`Composed` improvements #46

torfjelde · 2019-09-15T04:10:24Z

I've re-visted some ideas I had earlier on but didn't have quite the knowledge nor time to explore. As a result I think I've come up with some really nice improvements to the Composed bijector.

The changes suggested here already exists on a local branch of mine and tests are passing without issues. So if people seem happy with this I'll make a PR asap.

Nested compositions is bleh

We're currently not doing anything to "flatten" the compositions, e.g.

julia> using Bijectors

julia> b = Bijectors.Exp()
Bijectors.Exp()                                                                                                                                                                                                                                                                
                                                                                                                                                                                                                                                                               
julia> map(typeof, (b ∘ b ∘ b).ts)
(Bijectors.Exp, Composed{Tuple{Bijectors.Exp,Bijectors.Exp}})

Notice that it we get nested compositions here.

Personally I'd like ∘ to encourage a flat structure, so we instead get:

julia> map(typeof, (b ∘ b ∘ b).ts)
(Bijectors.Exp, Bijectors.Exp, Bijectors.Exp)

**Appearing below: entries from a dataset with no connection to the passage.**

(* ===== verification/Text.v ===== *)
(** * Text in C

    The functions of the C library that the tools and the kernel module use on
    strings, on lists of character codes: numbers printed by [printf]'s
    conversions and read back by [atoi], [strtol] and [sscanf], lines, prefixes,
    tokens.  Nothing here is code of the repository. *)
From S2P Require Import Prelude.
From Stdlib Require Import Ascii.
From Stdlib Require String.
Export String (string(..)).
Export (notations) String.
From stdpp Require Import list.
#[local] Open Scope Z_scope.

(** ** Strings *)

Fixpoint chars (s : string) : list Z :=
  match s with
  | EmptyString => []
  | String c s => Z.of_N (N_of_ascii c) :: chars s
  end.

Definition newline : Z := 10.
Definition isdigit (c : Z) : bool := (48 <=? c) && (c <=? 57).
Definition isspace (c : Z) : bool := (c =? 32) || ((9 <=? c) && (c <=? 13)).

(** The value of a digit in bases up to 16. *)
Definition digit_of (c : Z) : option Z :=
  if isdigit c then Some (c - 48)
  else if (97 <=? c) && (c <=? 102) then Some (c - 87)
  else if (65 <=? c) && (c <=? 70) then Some (c - 55) else None.
Definition digit_char (d : Z) : Z := if d <? 10 then 48 + d else 87 + d.
Definition isxdigit (c : Z) : bool := if digit_of c then true else false.

(** The longest prefix whose elements satisfy [p], and the rest. *)
Fixpoint span {A} (p : A → bool) (l : list A) : list A * list A :=
  match l with
  | [] => ([], [])
  | x :: l' => if p x then let '(a, b) := span p l' in (x :: a, b) else ([], l)
  end.

(** [strncmp(s, p, strlen(p)) == 0], with what follows the prefix. *)
Fixpoint strip_prefix (p s : list Z) : option (list Z) :=
  match p, s with
  | [], _ => Some s
  | c :: p, d :: s => if c =? d then strip_prefix p s else None
  | _ :: _, [] => None
  end.

(** ** Numbers *)

(** The digits of [n ≥ 0] in base [b], most significant first. *)
Fixpoint digits (fuel : nat) (b n : Z) : list Z :=
  match fuel with
  | O => []
  | S fuel => (if n <? b then [] else digits fuel b (n / b)) ++ [n mod b]
  end.

(** 64 digits are enough for the integers of C in any base. *)
Definition print_base (b n : Z) : list Z := digit_char <$> digits 64 b n.
(** [%d] of an [int], [%x], and [%.<w>x]: at least [w] digits. *)
Definition pct_d (n : Z) : list Z := if n <? 0 then 45 :: print_base 10 (- n) else print_base 10 n.
Definition pct_x (n : Z) : list Z := print_base 16 n.
Definition pct_wx (w : nat) (n : Z) : list Z :=
  let s := print_base 16 n in replicate (w - length s) 48 ++ s.

Definition digit_in (b : Z) (c : Z) : bool :=
  match digit_of c with Some d => d <? b | None => false end.
Definition value (b : Z) (s : list Z) : Z :=
  foldl (λ a c, a * b + default 0 (digit_of c)) 0 s.

(** An optional sign, and an optional [0x] before a hexadecimal digit. *)
Definition sign (s : list Z) : bool * list Z :=
  match s with
  | c :: s' => if c =? 45 then (true, s') else if c =? 43 then (false, s') else (false, s)
  | [] => (false, [])
  end.
Definition skip_0x (b : Z) (s : list Z) : list Z :=
  match s with
  | z :: x :: c :: s' =>
      if (b =? 16) && (z =? 48) && ((x =? 120) || (x =? 88)) && isxdigit c then c :: s' else s
  | _ => s
  end.

(** [strtol] in base 10 or 16: the number and what follows it.  Out of range, it
    is the nearest [long]. *)
Definition strtol (b : Z) (s : list Z) : Z * list Z :=
  let '(neg, s) := sign (span isspace s).2 in
  let '(ds, rest) := span (digit_in b) (skip_0x b s) in
  let n := value b ds in
  (Z.max (- 2 ^ 63) (Z.min (2 ^ 63 - 1) (if (neg : bool) then - n else n)), rest).

(** glibc's [atoi]: the [int] in the [long]. *)
Definition atoi (s : list Z) : Z := s32 (strtol 10 s).1.

(** [sscanf(s, "<prefix>%d", &n)]: the number converted, if one is. *)
Definition sscanf_d (prefix s : list Z) : option Z :=
  s ← strip_prefix prefix s;
  match (sign (span isspace s).2).2 with
  | c :: _ => if isdigit c then Some (atoi s) else None
  | [] => None
  end.

(** ** Lines and tokens *)

(** [fgets(buf, n, f)]: at most [n] - 1 characters, up to a newline. *)
Fixpoint fgets_loop (n : nat) (f : list Z) : list Z * list Z :=
  match n, f with
  | O, _ | _, [] => ([], f)
  | S n, c :: f => if c =? newline then ([c], f) else let '(l, f) := fgets_loop n f in (c :: l, f)
  end.
Definition fgets (n : nat) (f : list Z) : option (list Z * list Z) :=
  match f with [] => None | _ => Some (fgets_loop (n - 1) f) end.

(** [strsep(&s, d)] for one delimiter, of a string that is not NULL: the token,
    and the string left, which is NULL after the last. *)
Fixpoint strsep (d : Z) (s : list Z) : list Z * option (list Z) :=
  match s with
  | [] => ([], None)
  | c :: s => if c =? d then ([], Some s) else let '(t, r) := strsep d s in (c :: t, r)
  end.

(** [strrchr(s, d)]: the string from the last [d] on. *)
Fixpoint strrchr (d : Z) (s : list Z) : option (list Z) :=
  match s with
  | [] => None
  | c :: s' => match strrchr d s' with Some r => Some r | None => if c =? d then Some s else None end
  end.

Arguments chars s%_string_scope.

(** ** Lemmas *)

Lemma strip_prefix_app p s : strip_prefix p (p ++ s) = Some s.
Proof. induction p as [|c p IH]; [done|]. simpl. by rewrite Z.eqb_refl. Qed.

Lemma strip_prefix_Some p s r : strip_prefix p s = Some r → s = p ++ r.
Proof.
  revert s. induction p as [|c p IH]; intros [|d s]; simpl; try congruence.
  case_test; [|done]. subst. intros Hs. by rewrite (IH s Hs).
Qed.

Lemma span_app {A} (p : A → bool) l r :
  Forall (λ x, p x = true) l → head r ≫= (λ x, if p x then Some x else None) = None →
  span p (l ++ r) = (l, r).
Proof.
  intros Hl Hr. induction Hl as [|x l Hx _ IH]; simpl.
  - destruct r as [|y r]; [done|]. simpl in *. by destruct (p y).
  - by rewrite Hx, IH.
Qed.

Lemma digit_of_char d : 0 ≤ d < 16 → digit_of (digit_char d) = Some d.
Proof.
  intros ?. unfold digit_char. case_test.
  - unfold digit_of, isdigit. rewrite !(proj2 (Z.leb_le _ _)) by lia. simpl. f_equal. lia.
  - unfold digit_of, isdigit. rewrite (proj2 (Z.leb_gt (87 + d) 57)) by lia.
    rewrite andb_false_r, !(proj2 (Z.leb_le _ _)) by lia. simpl. f_equal. lia.
Qed.

Lemma digits_spec fuel b n :
  2 ≤ b ≤ 16 → 0 ≤ n < b ^ Z.of_nat fuel →
  Forall (λ d, 0 ≤ d < b) (digits fuel b n) ∧ foldl (λ a d, a * b + d) 0 (digits fuel b n) = n ∧
  ((0 < fuel)%nat → digits fuel b n ≠ []).
Proof.
  intros Hb. revert n. induction fuel as [|fuel IH]; intros n Hn.
  - split; [constructor|]. split; [simpl in *; lia|lia].
  - cbn [digits]. pose proof (Z.mod_pos_bound n b ltac:(lia)). case_test.
    + simpl. rewrite Z.mod_small by lia. split; [repeat constructor; lia|]. split; [lia|done].
    + rewrite Nat2Z.inj_succ, Z.pow_succ_r in Hn by lia.
      destruct (IH (n / b)) as (H1&H2&_).
      { split; [apply Z.div_pos; lia|]. apply Z.div_lt_upper_bound; lia. }
      split; [apply Forall_app; split; [done|repeat constructor; lia]|].
      split; [|by destruct (digits _ _ _)].
      rewrite foldl_app, H2. simpl. pose proof (Z.div_mod n b). lia.
Qed.

Lemma value_chars b ds a :
  b ≤ 16 → Forall (λ d, 0 ≤ d < b) ds →
  foldl (λ a c, a * b + default 0 (digit_of c)) a (digit_char <$> ds) = foldl (λ a d, a * b + d) a ds.
Proof.
  intros Hb Hd. revert a. induction Hd as [|d ds Hd _ IH]; intros a; [done|]. cbn [fmap list_fmap foldl].
  rewrite digit_of_char by lia. cbn [default from_option id]. apply IH.
Qed.

Lemma pow_digits b n : 2 ≤ b → 0 ≤ n < 2 ^ 64 → 0 ≤ n < b ^ Z.of_nat 64.
Proof. intros Hb Hn. split; [lia|]. eapply Z.lt_le_trans; [apply Hn|]. apply Z.pow_le_mono_l. lia. Qed.

(** A printed number is digits of its base, at least one, and has its value. *)
Lemma print_base_spec b n :
  2 ≤ b ≤ 16 → 0 ≤ n < 2 ^ 64 →
  Forall (λ c, digit_in b c = true) (print_base b n) ∧ value b (print_base b n) = n ∧ print_base b n ≠ [].
Proof.
  intros Hb Hn. destruct (digits_spec 64 b n Hb (pow_digits b n ltac:(lia) Hn)) as (H1&H2&H3).
  unfold print_base. split; [|split].
  - apply Forall_fmap. eapply Forall_impl; [exact H1|]. intros d Hd. unfold compose, digit_in. cbn beta in *.
    rewrite digit_of_char by lia. apply Z.ltb_lt. lia.
  - unfold value. by rewrite value_chars by (lia || done).
  - intros Hn'. apply fmap_nil_inv in Hn'. apply H3; [lia|done].
Qed.

Lemma digit_of_Some c d :
  digit_of c = Some d → (48 ≤ c ≤ 57 ∧ d = c - 48) ∨ (97 ≤ c ≤ 102 ∧ d = c - 87) ∨ (65 ≤ c ≤ 70 ∧ d = c - 55).
Proof.
  unfold digit_of, isdigit. repeat case_test; intros [= <-];
    repeat match goal with H : _ && _ = true |- _ => apply andb_true_iff in H as [?%Z.leb_le ?%Z.leb_le] end; lia.
Qed.

Lemma isspace_spec c : isspace c = true ↔ c = 32 ∨ 9 ≤ c ≤ 13.
Proof. unfold isspace. rewrite orb_true_iff, andb_true_iff, Z.eqb_eq, !Z.leb_le. done. Qed.

Lemma digit_in_Some b c : digit_in b c = true → ∃ d, digit_of c = Some d ∧ d < b.
Proof. unfold digit_in. destruct (digit_of c) as [d|]; [|done]. intros ?%Z.ltb_lt. eauto. Qed.

Lemma digit_in_not_space b c : digit_in b c = true → isspace c = false ∧ c ≠ 45 ∧ c ≠ 43 ∧ c ≠ 10.
Proof.
  intros (d&Hd&_)%digit_in_Some. apply digit_of_Some in Hd. split; [|lia].
  apply not_true_iff_false. rewrite isspace_spec. lia.
Qed.

Lemma digit_in_10 c : digit_in 10 c = isdigit c.
Proof.
  apply eq_true_iff_eq. unfold isdigit. rewrite andb_true_iff, !Z.leb_le. split.
  - intros (d&Hd&?)%digit_in_Some. apply digit_of_Some in Hd. lia.
  - intros ?. unfold digit_in, digit_of, isdigit. rewrite !(proj2 (Z.leb_le _ _)) by lia. apply Z.ltb_lt. lia.
Qed.

(** What follows a number does not go on with it. *)
Definition ends_number (b : Z) (r : list Z) : Prop :=
  match r with [] => True | c :: _ => digit_in b c = false ∧ c ≠ 120 ∧ c ≠ 88 end.

Lemma skip_0x_digits b ds r :
  ds ≠ [] → Forall (λ c, digit_in b c = true) ds → ends_number b r → skip_0x b (ds ++ r) = ds ++ r.
Proof.
  intros Hne Hds Hr. destruct ds as [|z ds]; [done|]. apply Forall_cons_1 in Hds as [_ Hds].
  destruct ds as [|x ds]; cbn [app skip_0x].
  - destruct r as [|x [|c r]]; try done. destruct Hr as (_&H1&H2).
    by rewrite (proj2 (Z.eqb_neq x _) H1), (proj2 (Z.eqb_neq x _) H2), andb_false_r.
  - apply Forall_inv in Hds. apply digit_in_Some in Hds as (d&Hd&_). apply digit_of_Some in Hd.
    rewrite (proj2 (Z.eqb_neq x 120)), (proj2 (Z.eqb_neq x 88)), andb_false_r by lia.
    by destruct (ds ++ r).
Qed.

(** [strtol] reads the number at the start of a string of its digits. *)
Lemma strtol_digits b ds r :
  ds ≠ [] → Forall (λ c, digit_in b c = true) ds → ends_number b r →
  0 ≤ value b ds < 2 ^ 63 → strtol b (ds ++ r) = (value b ds, r).
Proof.
  intros Hne Hds Hr Hv. destruct ds as [|c ds]; [done|].
  destruct (digit_in_not_space b c (Forall_inv Hds)) as (Hs&H45&H43&_). unfold strtol.
  assert (span isspace ((c :: ds) ++ r) = ([], (c :: ds) ++ r)) as -> by (simpl; by rewrite Hs).
  assert (sign ((c :: ds) ++ r) = (false, (c :: ds) ++ r)) as E.
  { cbn [app sign]. by rewrite (proj2 (Z.eqb_neq c _) H45), (proj2 (Z.eqb_neq c _) H43). }
  cbn [snd]. rewrite E, skip_0x_digits by done. rewrite span_app; [|done|].
  - cbn beta iota. f_equal. lia.
  - destruct r as [|x r]; [done|]. simpl. by rewrite (proj1 Hr).
Qed.

(** A number printed and read back, in the bases of [%d] and [%x]. *)
Lemma strtol_print b n r :
  2 ≤ b ≤ 16 → 0 ≤ n < 2 ^ 63 → ends_number b r → strtol b (print_base b n ++ r) = (n, r).
Proof.
  intros Hb Hn Hr. destruct (print_base_spec b n Hb) as (H1&H2&H3); [lia|].
  rewrite strtol_digits by (done || lia). by rewrite H2.
Qed.

Lemma atoi_pct_d n r : 0 ≤ n < 2 ^ 31 → ends_number 10 r → atoi (pct_d n ++ r) = n.
Proof.
  intros Hn Hr. unfold atoi, pct_d. rewrite (proj2 (Z.ltb_ge n 0)) by lia.
  rewrite strtol_print by (done || lia). apply swrap_small; lia.
Qed.

Lemma sscanf_pct_d p n : 0 ≤ n < 2 ^ 31 → sscanf_d p (p ++ pct_d n) = Some n.
Proof.
  intros Hn. unfold sscanf_d. rewrite strip_prefix_app. cbn [mbind option_bind].
  pose proof (atoi_pct_d n [] Hn I) as Ha. rewrite app_nil_r in Ha. rewrite Ha. unfold pct_d.
  rewrite (proj2 (Z.ltb_ge n 0)) by lia.
  destruct (print_base_spec 10 n) as (H1&_&H3); [lia..|].
  destruct (print_base 10 n) as [|c ds]; [done|]. pose proof (Forall_inv H1) as Hc.
  destruct (digit_in_not_space 10 c Hc) as (Hs&H45&H43&_).
  cbn [span]. rewrite Hs. cbn [snd sign].
  rewrite (proj2 (Z.eqb_neq c _) H45), (proj2 (Z.eqb_neq c _) H43). cbn [snd].
  by rewrite <-digit_in_10, Hc.
Qed.

(** A line that fits the buffer is read whole. *)
Lemma fgets_line n l f :
  Forall (λ c, c ≠ newline) l → (length l + 1 < n)%nat →
  fgets n (l ++ [newline] ++ f) = Some (l ++ [newline], f).
Proof.
  intros Hl Hn. cbn [app]. unfold fgets. destruct (l ++ newline :: f) as [|x y] eqn:E; [by destruct l|].
  rewrite <-E. clear E x y. f_equal. assert (length l < n - 1)%nat as Hm by lia. clear Hn.
  revert Hm. generalize (n - 1)%nat as m. induction Hl as [|c l Hc _ IH]; intros [|m] Hm; simpl in *; try lia.
  - done.
  - rewrite (proj2 (Z.eqb_neq c _) Hc). rewrite IH by lia. done.
Qed.

Lemma strsep_app d t s :
  Forall (λ c, c ≠ d) t → strsep d (t ++ d :: s) = (t, Some s).
Proof.
  induction 1 as [|c t Hc _ IH]; simpl; [by rewrite Z.eqb_refl|].
  by rewrite (proj2 (Z.eqb_neq c _) Hc), IH.
Qed.

Lemma strsep_last d t : Forall (λ c, c ≠ d) t → strsep d t = (t, None).
Proof. induction 1 as [|c t Hc _ IH]; [done|]. simpl. by rewrite (proj2 (Z.eqb_neq c _) Hc), IH. Qed.

(** Printed numbers hold no newline. *)
Lemma print_base_chars b n :
  2 ≤ b ≤ 16 → 0 ≤ n < 2 ^ 64 → Forall (λ c, c ≠ newline ∧ isspace c = false) (print_base b n).
Proof.
  intros Hb Hn. destruct (print_base_spec b n Hb Hn) as (H&_). eapply Forall_impl; [exact H|].
  intros c Hc. by destruct (digit_in_not_space b c Hc) as (?&_&_&?).
Qed.

(** A number below [b ^ k] has at most [k] digits. *)
Lemma digits_length fuel b n (k : nat) :
  2 ≤ b → 0 ≤ n < b ^ Z.of_nat k → (0 < k)%nat → (length (digits fuel b n) ≤ k)%nat.
Proof.
  intros Hb. revert n k. induction fuel as [|fuel IH]; intros n k Hn Hk; [simpl; lia|].
  cbn [digits]. rewrite length_app. cbn [length]. case_test; [simpl; lia|].
  destruct k as [|[|k]]; [lia|simpl in *; lia|].
  assert (length (digits fuel b (n / b)) ≤ S k)%nat; [|lia]. apply IH; [|lia].
  split; [apply Z.div_pos; lia|]. apply Z.div_lt_upper_bound; [lia|].
  rewrite <-Z.pow_succ_r by lia. rewrite <-Nat2Z.inj_succ. lia.
Qed.

Lemma digit_in_isxdigit c : digit_in 16 c = true → isxdigit c = true.
Proof. unfold digit_in, isxdigit. by destruct (digit_of c). Qed.

Lemma value_zeros b k s : value b (replicate k 48 ++ s) = value b s.
Proof. unfold value. rewrite foldl_app. f_equal. induction k as [|k IH]; [done|]. simpl. by rewrite Z.mul_comm, Z.mul_0_r. Qed.

(** A zero-padded hexadecimal number: its width, its digits and its value. *)
Lemma pct_wx_spec (w : nat) n :
  (0 < w ≤ 16)%nat → 0 ≤ n < 16 ^ Z.of_nat w →
  length (pct_wx w n) = w ∧ Forall (λ c, digit_in 16 c = true) (pct_wx w n) ∧ value 16 (pct_wx w n) = n.
Proof.
  intros Hw Hn. assert (0 ≤ n < 2 ^ 64) as Hn64.
  { split; [lia|]. eapply Z.lt_le_trans; [apply Hn|]. change (2 ^ 64) with (16 ^ 16). apply Z.pow_le_mono_r; lia. }
  destruct (print_base_spec 16 n) as (H1&H2&_); [lia..|].
  assert (length (print_base 16 n) ≤ w)%nat.
  { unfold print_base. rewrite length_fmap. apply digits_length; lia. }
  unfold pct_wx. split; [|split].
  - rewrite length_app, length_replicate. lia.
  - apply Forall_app. split; [|done]. by apply Forall_replicate.
  - by rewrite value_zeros.
Qed.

The above was accomplished by simply introducing the following lines:

∘(b1::Bijector, b2::Bijector) = composel(b2, b1)  # <= already exists
∘(b1::Composed, b2::Bijector) = composel(b2, b1.ts...)       # new 
∘(b1::Bijector, b2::Composed) = composel(b2.ts..., b1)       # new
∘(b1::Composed, b2::Composed) = composel(b2.ts..., b1.ts...) # new

If the user really wants to use nested compositions rather than this flat structure, they can call composel and/or composer explicitly. I struggle to see a case where you'd like to group bijectors together but wouldn't already have access to this grouping outside of the composition but I'd still like to allow both possibilities. This solution does exactly that.

Other than just being "nice", it has two advantages over nesting:

Dispatching on different compositions is easier since you only need to consider Composed{Tuple{B1, B2, B3}} rather than all combinations of nestedness.
Helps with performance

Recursive implementations ain't so good

Currently we're using a recursive implementation for the following methods for Composed:

(cb::Composed)(x)
forward(cb::Composed, x)
logabsdetjac(cb::Composed, x)

For small compositions, this isn't really an issue but still sub-optimal. Especially in forward and logabsdetjac where we need intermediate values to split apart the forward result. This can't be done recursively without memory allocation for these intermediate values.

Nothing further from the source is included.